(** [parseLengthPrefix(buffer, offset)]; [readBigInt64LE] throws on an
    offset below zero. *)
Definition parseLengthPrefix (buffer : Buffer) (offset : Z) : string + Z :=
  if Z.of_nat (List.length buffer) <? js_add offset 8 then
    inl "Not enough data for length prefix"
  else
    match readBigInt64LE buffer offset with
    | None => inl "RangeError: The value of offset is out of range"
    | Some value => inr value
    end.

End Stdin.

(** ** transport/mmap.js, [getMmapInfo] *)

Record MmapInfo := mkMmapInfo {
  info_platform : string;
  info_strategy : string;
  info_windowsAvailable : option bool;   (* null off Windows *)
  info_windowsError : option string      (* the message, or null *)
}.

Section MmapInfo.

Context {E : Env}.

Definition getMmapInfo : Eff MmapInfo :=
  s ← get_state;
  mret (mkMmapInfo
          currentPlatform
          (if String.eqb currentPlatform "win32" then "WindowsNamed"
           else if String.eqb currentPlatform "linux" then "LinuxPosix"
           else if String.eqb currentPlatform "darwin" then "FileBacked"
           else "Unsupported")
          (if String.eqb currentPlatform "win32" then
             Some (match windowsInitError s with None => true | Some _ => false end)
           else None)
          (match windowsInitError s with
           | Some message =>
               if String.eqb message EmptyString then None else Some message
           | None => None
           end)).

End MmapInfo.

(** ** The routes (server/routes.js) *)

Inductive Body :=
| JsonBody (value : JsVal)
| SessionsBody (sessions : list Summary)
| BytesBody (bytes : Buffer).

(** What a handler leaves in [reply] and returns: the status code (200
    unless [reply.code] was called), the headers set, the body. *)
Record Reply := mkReply {
  reply_code : Z;
  reply_headers : list (string * JsVal);
  reply_body : Body
}.

Module Routes.

Section Handlers.

Context {E : Env}.

(** [encodeURIComponent]: the message of the URIError, or the text. *)
Variable encodeURIComponent : JsVal -> string + string.

(** [new Date().toISOString()] at the time of the request. *)
Variable now : string.

(** [GET /api/sessions] *)
Definition listSessions (sessions : gmap string Session)
  : Reply * list LogCall :=
  let entries := SessionStore.getAllSessions sessions in
  (mkReply 200 [] (SessionsBody entries),
   [mkLog "routes" Debug
          ("Returning " +:+ ToString (JNum (Integral (Z.of_nat (length entries))))
           +:+ " sessions")]).

(** [v.toString()] on [session.sequenceNumber || 0]: the message of the
    TypeError, or the text.  An own property [toString] of an object is
    not a function; an array is joined from the texts of its items. *)
Definition call_toString (v : JsVal) : string + string :=
  match v with
  | JObj fields =>
      if has_key "toString" fields then
        inl "(session.sequenceNumber || 0).toString is not a function"
      else inr (ToString v)
  | _ =>
      if stringable v then inr (ToString v)
      else inl "Cannot convert object to primitive value"
  end.

(** The [catch] of the snapshot route: the reply keeps the headers set
    before the error. *)
Definition internal_error (sessionId : string) (headers : list (string * JsVal))
           (message : string) : Reply * list LogCall :=
  (mkReply 500 headers
           (JsonBody (JObj [("error", JStr ("Internal error: " +:+ message))])),
   [mkLog "routes" Error
          ("Error getting snapshot for session " +:+ sessionId +:+ ":")]).

(** [GET /api/sessions/:sessionId/snapshot]: the reply, the sessions
    after the request and the lines logged.  After the flag is cleared
    three statements can throw: the encoding of the path, the call of
    [toString] on the sequence number, and the log line, which writes the
    MIME type. *)
Definition getSnapshot (sessionId : string) (sessions : gmap string Session)
  : Reply * gmap string Session * list LogCall :=
  match SessionStore.getSession sessionId sessions with
  | None =>
      (mkReply 404 [] (JsonBody (JObj [("error", JStr "Session not found")])),
       sessions,
       [mkLog "routes" Debug ("Session not found: " +:+ sessionId)])
  | Some session =>
      if (length (data session) =? 0)%nat then
        (mkReply 500 []
                 (JsonBody (JObj [("error", JStr "Session has no snapshot data")])),
         sessions,
         [mkLog "routes" Error ("Session " +:+ sessionId +:+ " has no data")])
      else
        let sessions' := SessionStore.markAsViewed sessionId sessions in
        let first_headers :=
          [("Content-Type", js_or (mimeType session) (JStr "application/octet-stream"));
           ("X-Document-Type", js_or (documentType session) (JStr "unknown"))] in
        match encodeURIComponent (js_or (originalPath session) (JStr EmptyString)) with
        | inl message =>
            let '(reply, logs) := internal_error sessionId first_headers message in
            (reply, sessions', logs)
        | inr path =>
            let more_headers :=
              first_headers ++
              [("X-Original-Path", JStr path);
               ("X-Output-Format", js_or (outputFormat session) (JStr "unknown"));
               ("X-Timestamp", js_or (timestamp session) (JStr now))] in
            match call_toString (js_or (sequenceNumber session)
                                       (JNum (Integral 0))) with
            | inl message =>
                let '(reply, logs) := internal_error sessionId more_headers message in
                (reply, sessions', logs)
            | inr sequence =>
                let headers := more_headers ++ [("X-Sequence-Number", JStr sequence)] in
                if stringable (mimeType session) then
                  (mkReply 200 headers (BytesBody (data session)),
                   sessions',
                   [mkLog "routes" Debug
                          ("Returning snapshot for session " +:+ sessionId +:+ ", "
                           +:+ ToString (byte_count (data session))
                           +:+ " bytes, mimeType: "
                           +:+ ToString (mimeType session))])
                else
                  let '(reply, logs) :=
                    internal_error sessionId headers
                                   "Cannot convert object to primitive value" in
                  (reply, sessions', logs)
            end
        end
  end.

(** [GET /api/sessions/:sessionId/info] *)
Definition getInfo (id : string) (sessions : gmap string Session) : Reply :=
  match SessionStore.getSession id sessions with
  | None => mkReply 404 [] (JsonBody (JObj [("error", JStr "Session not found")]))
  | Some session =>
      mkReply 200 []
        (JsonBody (JObj [("sessionId", JStr (sessionId session));
                         ("documentType", documentType session);
                         ("originalPath", originalPath session);
                         ("outputFormat", outputFormat session);
                         ("mimeType", mimeType session);
                         ("timestamp", timestamp session);
                         ("sequenceNumber", sequenceNumber session);
                         ("dataSize", byte_count (data session));
                         ("hasUpdate", JBool (hasUpdate session))]))
  end.

(** [POST /api/sessions/:sessionId/viewed] *)
Definition postViewed (sessionId : string) (sessions : gmap string Session)
  : Reply * gmap string Session :=
  (mkReply 200 [] (JsonBody (JObj [("success", JBool true)])),
   SessionStore.markAsViewed sessionId sessions).

End Handlers.

End Routes.

(** ** More notions for the statements *)

(** A computation that never answers "need more data". *)
Definition consumes (m : Eff bool) : Prop :=
  forall s, (m s).1.1 <> Ok false.

(** The buffer holds the last bytes of [b0]. *)
Definition buffer_within (b0 : Buffer) (s : State) : Prop :=
  buffer s `suffix_of` b0.

Section MoreFrames.

Context {E : Env}.

(** An inline frame as it is on the wire, with the metadata its line
    decodes to. *)
Record Frame := mkFrame {
  f_line : Buffer;
  f_prefix : Buffer;
  f_payload : Buffer;
  f_metadata : JsVal
}.

Definition valid_frame (f : Frame) : Prop :=
  InlineFrame (f_line f) (f_prefix f) (f_payload f) (f_metadata f)
  /\ checksum_ok (f_metadata f) (f_payload f) = true.

Definition wire (frames : list Frame) : Buffer :=
  mjoin ((fun f => frame_bytes (f_line f) (f_prefix f) (f_payload f)) <$> frames).

Definition deliveries (frames : list Frame) : list Effect :=
  mjoin ((fun f => delivery (f_metadata f) (f_payload f)) <$> frames).

(** The response of [handleCommand] to a command, if any. *)
Definition command_effects (metadata : JsVal) : list Effect :=
  if negb (truthy (prop metadata "commandId")) then []
  else if is_str (prop metadata "commandType") "get_version" then
    [Stdout (CommandResult (prop metadata "commandId") true
               (Some (JObj [("version", packageVersion)])) None)]
  else
    [Stdout (CommandResult (prop metadata "commandId") false None
               (Some (JStr ("Unknown command type: "
                            +:+ ToString (prop metadata "commandType")))))].

(** What the parser does on a line that is a whole message. *)
Definition line_effects (line : Buffer) : list Effect :=
  match decodeJSON line with
  | inl message => [OnError ("Failed to parse JSON metadata: " +:+ message)]
  | inr metadata =>
      if is_str (prop metadata "type") "initialized" then [OnInitialized]
      else if is_str (prop metadata "type") "heartbeat" then [Stdout Pong; OnHeartbeat]
      else if is_str (prop metadata "type") "session_closed" then
        [OnSessionClosed (prop metadata "sessionId")]
      else if is_str (prop metadata "type") "session_unbound" then
        [OnSessionUnbound (prop metadata "sessionId")]
      else if is_str (prop metadata "type") "command" then command_effects metadata
      else []
  end.

(** The fields of a message that are written in a log line on its way
    have texts: its type; the session id of a session end, which the
    callback writes; the id and the type of a command that has a truthy
    id; the [messageType] of a message of a type the parser does not
    know. *)
Definition has_texts (metadata : JsVal) : bool :=
  let type := prop metadata "type" in
  stringable type
  && if is_str type "initialized" || is_str type "heartbeat" then true
     else if is_str type "session_closed" || is_str type "session_unbound" then
       stringable (prop metadata "sessionId")
     else if is_str type "command" then
       negb (truthy (prop metadata "commandId"))
       || (stringable (prop metadata "commandType")
           && stringable (prop metadata "commandId"))
     else stringable (prop metadata "messageType").

(** A line without a line feed that does not decode, or decodes to a
    value other than [null] whose type is none of [snapshot], [initialize]
    and [shutdown] and whose fields have the texts the parser makes of
    them.  (After a [shutdown] line the callback of index.js ends the
    process, at once when no server is running yet.) *)
Definition line_message (line : Buffer) : Prop :=
  indexOf line newline = -1
  /\ match decodeJSON line with
     | inl _ => True
     | inr metadata =>
         nullish metadata = false
         /\ is_str (prop metadata "type") "snapshot" = false
         /\ is_str (prop metadata "type") "initialize" = false
         /\ is_str (prop metadata "type") "shutdown" = false
         /\ has_texts metadata = true
     end.

(** An acknowledgement of a sequence number that has no text: [sendAck]
    throws after it has written it. *)
Definition is_lone_ack (e : Effect) : bool :=
  match e with
  | Stdout (Ack sequenceNumber _) => negb (stringable sequenceNumber)
  | _ => false
  end.

(** Acknowledgements and deliveries go in pairs: a trace in which every
    delivery follows at once the acknowledgement of its sequence number,
    and every acknowledgement is followed at once by the delivery of the
    snapshot whose sequence number it carries, unless this sequence number
    has no text. *)
Inductive paired : list Effect -> Prop :=
| paired_nil : paired []
| paired_other e t :
    is_ack e = false -> is_snapshot_delivery e = false ->
    paired t -> paired (e :: t)
| paired_delivery metadata bytes t :
    stringable (prop metadata "sequenceNumber") = true ->
    paired t -> paired (delivery metadata bytes ++ t)
| paired_lone_ack sequenceNumber t :
    stringable sequenceNumber = false ->
    paired t -> paired (Stdout (Ack sequenceNumber "processed") :: t).

(** All the effects of a computation are in pairs. *)
Definition emits_paired {A} (m : Eff A) : Prop :=
  forall s, paired (m s).2.

(** The listener of the ['data'] event, once for each chunk. *)
Fixpoint listen (fuel : nat) (chunks : list Buffer) : Eff unit :=
  match chunks with
  | [] => mret tt
  | chunk :: rest => onData fuel chunk;; listen fuel rest
  end.

End MoreFrames.

(** ** The calls on the session store *)

(** The calls the rest of the program makes on [sessionStore]. *)
Inductive StoreCall :=
| UpdateSnapshot (sessionId : string) (metadata : JsVal) (data : Buffer)
| MarkAsViewed (sessionId : string)
| RemoveSession (sessionId : string)
| Clear.

Section StoreCalls.

Context {E : Env}.

Definition store_call (c : StoreCall) (sessions : gmap string Session)
  : gmap string Session :=
  match c with
  | UpdateSnapshot id metadata data =>
      (SessionStore.updateSnapshot id metadata data sessions).1
  | MarkAsViewed id => SessionStore.markAsViewed id sessions
  | RemoveSession id => (SessionStore.removeSession id sessions).1
  | Clear => (SessionStore.clear sessions).1
  end.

Directions for this task: Copy out each line of the data that includes the string "CommandResult".

Completed task:
    [Stdout (CommandResult (prop metadata "commandId") true
    [Stdout (CommandResult (prop metadata "commandId") false None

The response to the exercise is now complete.